The FDA recently announced that it approved Integrum’s prosthetic implant for above-the-knee amputations.
The Osseoanchored Prostheses for the Rehabilitation of Amputees (OPRA) implant system is the first implant system marketed in the U.S. for adults who have transfemoral amputations and who have anticipated to have rehabilitation problems with, or can’t use, a conventional socket prosthesis.
“Today’s approval of the OPRA Implant System expands options for prostheses for individuals who have had above-the-knee amputations and can help those who have had or may have problems with rehabilitation and have not been able to benefit from available socket prostheses,” Raquel Peat, director of the FDA’s Center for Devices and Radiological Health’s office of orthopedic devices, said in a news release. “Prostheses can help people who have lost a leg due to trauma or cancer to regain mobility and to more easily participate in everyday activities.”
The OPRA implant is surgically anchored and integrated into a patient’s remaining thigh bone to allow for a connection to an external prosthetic limb. It’s installed with two surgical procedures. During the first procedure, a cylinder-shaped fixture is implanted into the central canal of the remaining thigh bone. Six months later, a second surgery is performed to attach additional device components of the OPRA implant system to the fixture from the previous surgery. The system then extends through the skin at the bottom of the patient’s residual limb and connects to the prosthesis.
Once a patient completes the second surgery, they work with a trained physical therapist to learn to gradually place weight on the OPRA implant system using a training prosthesis.

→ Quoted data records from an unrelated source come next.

Lemma Resolve_relative {S CW} (ops : WalkerOps S CW) e n path components st :
  relativePath path components →
  Resolve (NewRelativeScopeWalker ops) e n path st
  = (cw <- OnScope ops false ;;
     resolveComponents (NewRelativeScopeWalker ops) e n cw components) st.
Proof.
  intros (Hzero & Hrel & Hsplit). unfold Resolve, pushPath.
  rewrite Hzero, Hrel, Hsplit. rewrite !bind_eq.
  cbn [NewRelativeScopeWalker OnScope].
  by destruct (OnScope ops false st) as [[cw| |] st'].
Qed.

(** X11.  What the two creating walkers of [BatchCreate] do with a
    relative path of plain names (no null byte, no empty component, no
    "." and no ".."): the walker of the path prefix enters every
    component, the last one included, and creates the directories
    that are missing; [createChild] enters all components but the
    last one in the same way and then creates the entry under the
    last name in the directory it has reached, replacing what is
    there.  An error of a directory on the way is the error of the
    call. *)
Theorem creating_walkers_enter path dirs name :
  relativePath path (dirs ++ [name]) → Forall isName dirs → isName name →
  (∀ stack w,
     resolvePrefix stack path w
     = (stack' <- enterAll stack (dirs ++ [name]) ;;
        ret (tt, {| dc_stack := stack' |})) w) ∧
  (∀ cw initialNode w,
     createChild cw path initialNode w
     = (stack' <- wrapErr (λ e, StatusWrap e "Failed to resolve path")
                    (enterAll (dc_stack cw) dirs) ;;
        CreateChildren (Peek stack') [(name, initialNode)] true) w).
Proof.
  intros Hpath Hdirs Hname. split.
  - intros stack w. unfold resolvePrefix, runWith.
    rewrite (Resolve_relative _ _ _ _ _ _ Hpath). rewrite bind_eq.
    cbn [OnScope directoryCreatingComponentWalker_ops withVoid ret].
    apply (resolve_prefix_names symlinkLoopError 0 (dirs ++ [name]) stack w).
    apply Forall_app. split; [done|]. by apply Forall_singleton.
  - intros cw initialNode w. unfold createChild. rewrite !bind_eq.
    unfold wrapErr, runWith.
    rewrite (Resolve_relative _ _ _ _ _ _ Hpath). rewrite bind_eq.
    cbn [OnScope parentDirectoryCreatingComponentWalker_ops withVoid ret].
    pose proof (resolve_parent_names symlinkLoopError 0 dirs name None
                  (dc_stack cw) w Hdirs Hname) as Hres.
    unfold runWith in Hres. unfold Copy.
    destruct (resolveComponents _ _ _ _ _ _) as [[[]|e|] [cw' w']];
      rewrite bind_eq in Hres;
      destruct (enterAll (dc_stack cw) dirs w) as [[stack'|e'|] w''];
      try done.
    + injection Hres as -> ->. done.
    + by injection Hres as -> ->.
    + by injection Hres as ->.
Qed.

Lemma parent_TerminalName_None e n components cw w cw' w' :
  components = [] ∨ (∃ pre x, components = pre ++ [x] ∧ ¬ isName x) →
  TerminalName cw = None →
  resolveComponents
    (NewRelativeScopeWalker parentDirectoryCreatingComponentWalker_ops)
    e n This components (cw, w) = (Ok tt, (cw', w')) →
  TerminalName cw' = None.
Proof.
  revert cw w. induction components as [|name rest IH]; intros cw w Hlast Hcw.
  { rewrite resolveComponents_nil. by intros [= <- _]. }
  assert (isName name → rest ≠ [] ∧
          (rest = [] ∨ ∃ pre x, rest = pre ++ [x] ∧ ¬ isName x)) as Hrest1.
  { intros Hname. destruct Hlast as [?|(pre & x & Heq & Hx)]; [done|].
    destruct pre as [|y pre]; injection Heq as -> ->; [done|].
    split; [by destruct pre|]. right. by exists pre, x. }
  assert (rest = [] ∨ ∃ pre x, rest = pre ++ [x] ∧ ¬ isName x) as Hrest2.
  { destruct Hlast as [?|(pre & x & Heq & Hx)]; [done|].
    destruct pre as [|y pre]; injection Heq as -> ->; [by left|].
    right. by exists pre, x. }
  destruct cw as [tn stack]. cbn [TerminalName] in Hcw. subst tn.
  destruct (decide (name = "" ∨ name = ".")) as [Hs|Hs].
  { rewrite resolveComponents_skip by done. by apply IH. }
  destruct (decide (name = "..")) as [->|Hu].
  { rewrite resolveComponents_up, bind_eq.
    cbn [NewRelativeScopeWalker OnUp
         parentDirectoryCreatingComponentWalker_ops withVoid].
    unfold parentDirectoryCreatingComponentWalker_OnUp.
    rewrite bind_eq. cbn [this fst pdc_stack TerminalName].
    destruct (PopSingle stack) as [stack'|]; [|done].
    rewrite bind_eq. cbn [setThis ret]. by apply IH. }
  destruct (Hrest1 (conj Hs Hu)) as [Hne Hrest].
  destruct rest as [|next rest]; [done|].
  rewrite resolveComponents_directory by done. rewrite bind_eq.
  cbn [NewRelativeScopeWalker OnDirectory
       parentDirectoryCreatingComponentWalker_ops withVoid].
  rewrite parent_OnDirectory.
  destruct (CreateAndEnterPrepopulatedDirectory (Peek stack) name w)
    as [[child|e'|] w1]; [|done|done].
  by apply IH.
Qed.

(** X12.  [createChild] never creates an entry for a path that names a
    directory, that is, a path whose last component is empty (the
    empty path, a trailing slash), "." or "..".  It resolves the
    parent directories, creating what is missing, and then fails with
    InvalidArgument; [CreateChildren] is not called. *)
Theorem createChild_directory_path cw path initialNode w pre x :
  splitComponents path "" = pre ++ [x] → ¬ isName x →
  createChild cw path initialNode w
  = match resolveParent cw path w with
    | (Ok _, w') =>
        (Err (StatusError InvalidArgument "Path resolves to a directory"), w')
    | (Err e, w') => (Err (StatusWrap e "Failed to resolve path"), w')
    | (Panic, w') => (Panic, w')
    end.
Proof.
  intros Hsplit Hx. unfold createChild, resolveParent. rewrite bind_eq.
  unfold wrapErr, runWith.
  destruct (Resolve _ _ _ _ _) as [[[]|e|] [cw' w']] eqn:Hres; [|done|done].
  assert (TerminalName cw' = None) as ->; [|done].
  unfold Resolve, pushPath in Hres.
  destruct (containsRune zeroByte path); [done|].
  rewrite !bind_eq in Hres. cbn [NewRelativeScopeWalker OnScope] in Hres.
  destruct (isAbsolute path); [done|].
  cbn [OnScope parentDirectoryCreatingComponentWalker_ops withVoid ret]
    in Hres.
  rewrite Hsplit in Hres.
  eapply parent_TerminalName_None; [| |exact Hres]; [|done].
  right. by exists pre, x.
Qed.

Lemma skip_resolution {S CW} (ops : WalkerOps S CW) e n cw components st :
  Forall (λ c, c = "" ∨ c = ".") components →
  resolveComponents ops e n cw components st = (Ok tt, st).
Proof.
  induction 1 as [|c components Hc _ IH].
  - by rewrite resolveComponents_nil.
  - by rewrite resolveComponents_skip.
Qed.

(** X13.  [BatchStat] answers for the output path itself: a relative
    path whose components are all empty or "." (the empty path, ".",
    "./") gets the status Directory with the last modification time of
    the root directory of the output path.  (A directory that gives no
    modification time makes the loop panic.) *)
Theorem statPath_root request s bs path components w :
  relativePath path components →
  Forall (λ c, c = "" ∨ c = ".") components →
  statPath request s (Some bs) path w
  = (match GetLastDataModificationTime
             (VirtualGetAttributes (rootDirectory s)
                AttributesMaskLastDataModificationTime w) with
     | Some lastModifiedTime =>
         Ok {| file_status :=
                 Some (FileStatus_Directory_ (Some lastModifiedTime)) |}
     | None => Panic
     end, w).
Proof.
  intros (Hzero & Hrel & Hsplit) Hskip.
  assert (Hres : ∀ f,
    statResolve request s f (scopeWalkerFactory bs) path w
    = (Ok tt, (EmptyBuilder,
               (statWalker_setFileStatus (FileStatus_Directory_ None)
                  {| followSymlinks := stat_FollowSymlinks request;
                     sw_digestFunction := f;
                     sw_stack := NewNonEmptyStack (rootDirectory s);
                     fileStatus := FileStatus_External_ None |}, w)))).
  { intros f. unfold statResolve, Resolve, pushPath.
    rewrite Hzero, Hrel, Hsplit.
    unfold bind at 1. unfold bind at 1. cbn -[resolveComponents].
    by rewrite skip_resolution. }
  unfold statPath, bind, buildState_digestFunction, ret.
  destruct (stat_IncludeFileDigest request); cbv beta iota;
    rewrite Hres; cbn;
    by destruct (GetLastDataModificationTime _).
Qed.

End Paths.

(** ** More on the pass that filters missing blobs *)

Lemma queriesOf_app {R} (tr1 tr2 : list (Event R)) :
  queriesOf (tr1 ++ tr2) = queriesOf tr1 ++ queriesOf tr2.
Proof. apply omap_app. Qed.

Lemma queriesOf_removes {R} (evs : list (Event R)) :
  Forall isRemove evs → queriesOf evs = [].
Proof.
  induction 1 as [|ev evs Hev _ IH]; [done|].
  destruct ev; [done|done|]. apply IH.
Qed.

Lemma queriesOf_cons_FindMissing {R} q reply (tr : list (Event R)) :
  queriesOf (EvFindMissing q reply :: tr) = q :: queriesOf tr.
Proof. done. Qed.

Lemma checked_app {R} (tr evs : list (Event R)) d :
  checked tr d → checked (tr ++ evs) d.
Proof.
  intros (q & missing & Hin & Hd). exists q, missing. split; [|done].
  apply elem_of_app. by left.
Qed.

Section FilterBounds.
Context `{Collaborators}.
Implicit Types (st : filterState) (w : World).

Local Abbreviation T := RecommendedFindMissingDigestsCount.

Lemma keeps_bind {A B} S W (m : M (filterState * World) A)
    (k : A → M (filterState * World) B) :
  keeps S W m → (∀ a, keeps S W (k a)) → keeps S W (bind m k).
Proof.
  intros Hm Hk st w r st' w' Hrun HS. rewrite bind_eq in Hrun.
  destruct (m (st, w)) as [[a|e|] [st1 w1]] eqn:Hm1.
  - destruct (Hm _ _ _ _ _ Hm1 HS) as [_ HS1].
    by apply (Hk _ _ _ _ _ _ Hrun), (HS1 a).
  - injection Hrun as <- <- <-. split; [by eapply Hm|done].
  - injection Hrun as <- <- <-. split; [by eapply Hm|done].
Qed.

Lemma keeps_ret {A} (S W : filterState → Prop) (a : A) :
  (∀ st, S st → W st) → keeps S W (ret a).
Proof. intros HSW st w r st' w' [= <- <- <-] HS. split; [by apply HSW|done]. Qed.

Lemma keeps_fail {A} (S W : filterState → Prop) e :
  (∀ st, S st → W st) → keeps S W (fail (A := A) e).
Proof. intros HSW st w r st' w' [= <- <- <-] HS. split; [by apply HSW|done]. Qed.

Lemma keeps_forEach {A} (S W : filterState → Prop) (l : list A) f :
  (∀ st, S st → W st) → (∀ x, keeps S W (f x)) → keeps S W (forEach l f).
Proof.
  intros HSW Hf. induction l as [|x l IH]; [by apply keeps_ret|].
  apply keeps_bind; [apply Hf|done].
Qed.

Lemma keeps_wrapErr {A} S W g (m : M (filterState * World) A) :
  keeps S W m → keeps S W (wrapErr g m).
Proof.
  intros Hm st w r st' w' Hrun HS. unfold wrapErr in Hrun.
  destruct (m (st, w)) as [[a|e|] [st1 w1]] eqn:Hm1;
    injection Hrun as <- <- <-; (split; [by eapply Hm|]); [|done..].
  by eapply Hm.
Qed.

Lemma keeps_lift {A} (S W : filterState → Prop) (m : M World A) :
  (∀ st, S st → W st) → keeps S W (lift m).
Proof.
  intros HSW st w r st' w' Hrun HS. unfold lift in Hrun.
  destruct (m w) as [r1 w1]. injection Hrun as <- <- <-.
  split; [by apply HSW|done].
Qed.

Lemma keeps_filterCallback (S W : filterState → Prop) f child :
  (∀ st, S st → W st) →
  (∀ r, keeps S W (loggedRemove r)) →
  (∀ d r, keeps S W (enqueue d r)) →
  keeps S W (filterCallback f child).
Proof.
  intros HSW Hremove Henqueue.
  destruct child as [node removeFunc]. unfold filterCallback.
  apply keeps_bind.
  - destruct node as [directory|leaf]; [|by apply keeps_ret].
    apply keeps_bind; [by apply keeps_lift|].
    intros [savedErr|digests]; [|by apply keeps_ret].
    case_decide; [|by apply keeps_fail].
    apply keeps_bind; [|intros; by apply keeps_ret].
    apply keeps_wrapErr, Hremove.
  - intros [digests|]; [|by apply keeps_ret].
    destruct (find _ digests).
    + apply keeps_wrapErr, Hremove.
    + apply keeps_forEach; [done|]. intros d. apply Henqueue.
Qed.

(** The pass from the callback loop to the last batch. *)
Lemma filterMissingChildren_keeps (S W : filterState → Prop) root f w r st' w' :
  (∀ st, S st → W st) →
  (∀ r, keeps S W (loggedRemove r)) →
  (∀ d r, keeps S W (enqueue d r)) →
  S emptyFilterState →
  filterMissingChildren root f (emptyFilterState, w) = (r, (st', w')) →
  (W st' ∧ (∀ a, r = Ok a → S st' ∧ size (queue st') = 0)) ∨
  ∃ st1 w1, S st1 ∧ 0 < size (queue st1) ∧
            findMissingAndRemove (queue st1) (st1, w1) = (r, (st', w')).
Proof.
  intros HSW Hremove Henqueue Hempty Hrun. unfold filterMissingChildren in Hrun.
  rewrite bind_eq in Hrun. cbn [lift get] in Hrun. rewrite bind_eq in Hrun.
  destruct (forEach _ _ (emptyFilterState, w)) as [r1 [st1 w1]] eqn:Hloop.
  destruct (keeps_forEach S W _ _ HSW
              (λ child, keeps_filterCallback S W f child HSW Hremove Henqueue)
              _ _ _ _ _ Hloop Hempty) as [HW HS].
  destruct r1 as [[]|e|]; [|injection Hrun as <- <- <-; by left..].
  specialize (HS tt eq_refl).
  rewrite bind_eq in Hrun. cbn [lift get] in Hrun. rewrite bind_eq in Hrun.
  destruct (FilterChildren_error root w1).
  { injection Hrun as <- <- <-. by left. }
  cbn [ret] in Hrun. rewrite bind_eq in Hrun. cbn [this fst] in Hrun.
  case_bool_decide as Hq.
  - right. by exists st1, w1.
  - injection Hrun as <- <- <-. left. split; [done|]. intros _ _.
    split; [done|lia].
Qed.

The FDA said it evaluated the safety and effectiveness of the implant in a clinical study of 65 participants who received the OPRA implant. The average improvement in the prosthetic use score on a 100-point scale was 35.1 points at two years and 39.6 points at five years when compared to reported scores with a conventional socket prosthesis. Adverse events reported during the study included infection, mechanical complications, pain, injury and loosening of the fixture.
OPRA has been on the market under a humanitarian device exemption since 2015 and the new approval expands the patient population eligible for the deice.
Global law firm Hogan Lovells touted regulatory and scientific guidance it provided Integrum to help it secure the FDA approval.